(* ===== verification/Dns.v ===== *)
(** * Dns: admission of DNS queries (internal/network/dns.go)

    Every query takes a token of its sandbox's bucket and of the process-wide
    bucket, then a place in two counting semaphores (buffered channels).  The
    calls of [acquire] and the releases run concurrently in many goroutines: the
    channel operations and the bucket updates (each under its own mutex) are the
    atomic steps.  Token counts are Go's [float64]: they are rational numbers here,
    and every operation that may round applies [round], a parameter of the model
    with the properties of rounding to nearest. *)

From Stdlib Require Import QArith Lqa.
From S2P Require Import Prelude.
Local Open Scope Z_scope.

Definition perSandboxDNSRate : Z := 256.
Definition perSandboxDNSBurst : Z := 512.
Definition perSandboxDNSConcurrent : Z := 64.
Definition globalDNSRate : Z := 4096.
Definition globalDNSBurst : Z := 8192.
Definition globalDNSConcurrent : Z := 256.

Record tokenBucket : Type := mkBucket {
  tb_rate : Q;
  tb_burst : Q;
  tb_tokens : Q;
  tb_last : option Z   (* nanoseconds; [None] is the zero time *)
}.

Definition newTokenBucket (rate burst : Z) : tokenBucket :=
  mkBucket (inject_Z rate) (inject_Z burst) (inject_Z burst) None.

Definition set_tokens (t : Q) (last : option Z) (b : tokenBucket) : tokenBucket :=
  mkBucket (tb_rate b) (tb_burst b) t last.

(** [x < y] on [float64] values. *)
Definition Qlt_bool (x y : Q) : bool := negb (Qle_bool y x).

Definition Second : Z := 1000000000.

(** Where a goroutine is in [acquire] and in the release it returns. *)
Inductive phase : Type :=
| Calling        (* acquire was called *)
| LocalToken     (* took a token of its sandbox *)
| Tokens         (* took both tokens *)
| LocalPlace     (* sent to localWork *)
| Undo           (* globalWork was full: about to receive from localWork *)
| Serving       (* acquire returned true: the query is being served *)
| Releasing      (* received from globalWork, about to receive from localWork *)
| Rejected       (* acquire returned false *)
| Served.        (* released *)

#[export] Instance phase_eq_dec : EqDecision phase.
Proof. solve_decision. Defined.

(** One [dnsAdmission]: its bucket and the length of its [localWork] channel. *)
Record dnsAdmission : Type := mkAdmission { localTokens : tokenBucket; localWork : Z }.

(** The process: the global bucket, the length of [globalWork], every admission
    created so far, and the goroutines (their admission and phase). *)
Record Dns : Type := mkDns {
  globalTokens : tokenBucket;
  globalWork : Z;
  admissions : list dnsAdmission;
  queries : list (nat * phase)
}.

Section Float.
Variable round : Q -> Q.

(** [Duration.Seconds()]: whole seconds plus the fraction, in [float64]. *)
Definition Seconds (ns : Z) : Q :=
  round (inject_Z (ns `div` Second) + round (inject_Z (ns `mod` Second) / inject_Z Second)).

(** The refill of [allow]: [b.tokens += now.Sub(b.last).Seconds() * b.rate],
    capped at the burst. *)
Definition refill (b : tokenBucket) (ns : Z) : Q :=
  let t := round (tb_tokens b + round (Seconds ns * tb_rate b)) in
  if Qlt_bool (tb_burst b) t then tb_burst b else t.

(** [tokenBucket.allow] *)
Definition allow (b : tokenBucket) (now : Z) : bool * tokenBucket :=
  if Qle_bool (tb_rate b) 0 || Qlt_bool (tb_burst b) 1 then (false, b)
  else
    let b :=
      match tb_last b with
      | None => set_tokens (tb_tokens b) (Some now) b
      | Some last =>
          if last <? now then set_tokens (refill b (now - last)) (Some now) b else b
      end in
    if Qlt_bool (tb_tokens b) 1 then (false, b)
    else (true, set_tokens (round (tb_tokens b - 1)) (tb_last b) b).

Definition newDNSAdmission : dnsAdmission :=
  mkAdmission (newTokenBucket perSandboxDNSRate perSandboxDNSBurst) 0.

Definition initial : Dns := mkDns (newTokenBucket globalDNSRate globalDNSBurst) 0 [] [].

__________________________________________________

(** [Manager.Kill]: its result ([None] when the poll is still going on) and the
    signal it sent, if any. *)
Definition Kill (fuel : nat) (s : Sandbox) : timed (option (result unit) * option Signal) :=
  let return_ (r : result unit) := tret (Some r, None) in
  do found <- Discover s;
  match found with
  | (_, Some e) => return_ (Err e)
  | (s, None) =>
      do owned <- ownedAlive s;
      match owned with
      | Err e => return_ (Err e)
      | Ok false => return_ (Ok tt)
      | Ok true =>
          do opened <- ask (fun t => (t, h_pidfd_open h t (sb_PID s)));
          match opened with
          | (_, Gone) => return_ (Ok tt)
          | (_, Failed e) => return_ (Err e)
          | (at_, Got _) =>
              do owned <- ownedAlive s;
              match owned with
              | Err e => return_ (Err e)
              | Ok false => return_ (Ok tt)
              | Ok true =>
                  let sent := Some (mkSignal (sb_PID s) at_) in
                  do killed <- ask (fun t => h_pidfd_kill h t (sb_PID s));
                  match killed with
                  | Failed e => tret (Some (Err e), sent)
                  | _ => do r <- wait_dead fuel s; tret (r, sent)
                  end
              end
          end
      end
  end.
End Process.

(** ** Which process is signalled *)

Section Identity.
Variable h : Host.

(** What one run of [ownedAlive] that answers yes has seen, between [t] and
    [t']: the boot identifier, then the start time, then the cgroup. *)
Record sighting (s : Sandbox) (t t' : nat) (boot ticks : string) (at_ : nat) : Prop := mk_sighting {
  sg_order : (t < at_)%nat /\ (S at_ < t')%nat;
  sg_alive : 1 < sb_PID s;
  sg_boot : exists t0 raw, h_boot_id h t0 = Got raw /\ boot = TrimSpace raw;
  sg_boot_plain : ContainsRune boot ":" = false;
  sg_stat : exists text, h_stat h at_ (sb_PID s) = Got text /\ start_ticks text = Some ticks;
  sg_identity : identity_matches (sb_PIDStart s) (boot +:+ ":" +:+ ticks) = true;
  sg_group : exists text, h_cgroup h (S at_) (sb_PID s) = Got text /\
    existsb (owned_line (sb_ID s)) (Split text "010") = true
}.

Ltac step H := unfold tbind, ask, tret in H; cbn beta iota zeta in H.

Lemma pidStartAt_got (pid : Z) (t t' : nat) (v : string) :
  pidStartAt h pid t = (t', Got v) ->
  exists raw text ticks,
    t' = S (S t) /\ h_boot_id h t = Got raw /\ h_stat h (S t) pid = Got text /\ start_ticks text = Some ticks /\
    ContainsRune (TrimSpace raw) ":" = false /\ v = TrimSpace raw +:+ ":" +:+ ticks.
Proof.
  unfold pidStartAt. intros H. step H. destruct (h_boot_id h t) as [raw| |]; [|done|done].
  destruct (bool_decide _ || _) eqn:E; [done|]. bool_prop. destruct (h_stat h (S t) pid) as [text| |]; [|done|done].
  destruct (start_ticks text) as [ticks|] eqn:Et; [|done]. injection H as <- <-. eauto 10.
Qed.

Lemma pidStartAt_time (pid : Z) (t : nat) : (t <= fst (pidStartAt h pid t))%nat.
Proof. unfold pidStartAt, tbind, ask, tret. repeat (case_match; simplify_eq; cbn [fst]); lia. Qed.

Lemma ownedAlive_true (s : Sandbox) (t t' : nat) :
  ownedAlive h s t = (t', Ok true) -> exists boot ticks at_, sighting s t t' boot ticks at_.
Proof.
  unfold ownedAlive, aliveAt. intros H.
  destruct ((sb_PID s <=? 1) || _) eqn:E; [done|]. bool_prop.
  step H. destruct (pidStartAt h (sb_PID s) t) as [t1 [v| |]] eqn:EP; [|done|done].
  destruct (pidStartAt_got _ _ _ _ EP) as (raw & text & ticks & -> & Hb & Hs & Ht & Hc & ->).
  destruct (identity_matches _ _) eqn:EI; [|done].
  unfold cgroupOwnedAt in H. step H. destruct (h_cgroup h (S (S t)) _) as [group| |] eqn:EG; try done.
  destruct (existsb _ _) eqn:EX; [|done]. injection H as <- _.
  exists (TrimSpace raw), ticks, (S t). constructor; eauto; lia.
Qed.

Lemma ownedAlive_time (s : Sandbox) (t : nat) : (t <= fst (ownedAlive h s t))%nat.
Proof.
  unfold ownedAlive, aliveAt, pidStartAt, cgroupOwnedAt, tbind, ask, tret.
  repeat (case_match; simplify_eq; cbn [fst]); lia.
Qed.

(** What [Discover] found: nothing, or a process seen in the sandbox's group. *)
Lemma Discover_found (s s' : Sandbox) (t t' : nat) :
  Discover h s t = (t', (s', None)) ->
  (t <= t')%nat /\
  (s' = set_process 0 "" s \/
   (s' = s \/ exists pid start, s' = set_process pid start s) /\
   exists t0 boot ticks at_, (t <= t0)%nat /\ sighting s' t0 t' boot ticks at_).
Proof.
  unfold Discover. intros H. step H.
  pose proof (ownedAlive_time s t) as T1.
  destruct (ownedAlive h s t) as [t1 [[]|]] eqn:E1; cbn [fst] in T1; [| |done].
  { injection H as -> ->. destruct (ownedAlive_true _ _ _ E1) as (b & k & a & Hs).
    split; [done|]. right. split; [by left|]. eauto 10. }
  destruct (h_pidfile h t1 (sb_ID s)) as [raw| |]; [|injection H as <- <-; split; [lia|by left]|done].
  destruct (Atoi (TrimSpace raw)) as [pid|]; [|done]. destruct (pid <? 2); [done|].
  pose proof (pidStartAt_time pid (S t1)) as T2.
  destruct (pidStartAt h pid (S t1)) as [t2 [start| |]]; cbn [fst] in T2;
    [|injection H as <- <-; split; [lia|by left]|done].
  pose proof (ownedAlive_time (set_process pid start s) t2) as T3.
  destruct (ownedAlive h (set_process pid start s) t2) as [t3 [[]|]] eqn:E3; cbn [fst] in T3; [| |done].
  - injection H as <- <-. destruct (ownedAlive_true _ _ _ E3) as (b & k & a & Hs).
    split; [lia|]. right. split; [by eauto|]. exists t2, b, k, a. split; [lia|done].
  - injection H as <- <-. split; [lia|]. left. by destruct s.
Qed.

__________________________________________________

__ABOUT THIS TASK__
When a line in the records above holds "length", that line is to be reported.

__RESPONSE TO THIS TASK__
(** One [dnsAdmission]: its bucket and the length of its [localWork] channel. *)
(** The process: the global bucket, the length of [globalWork], every admission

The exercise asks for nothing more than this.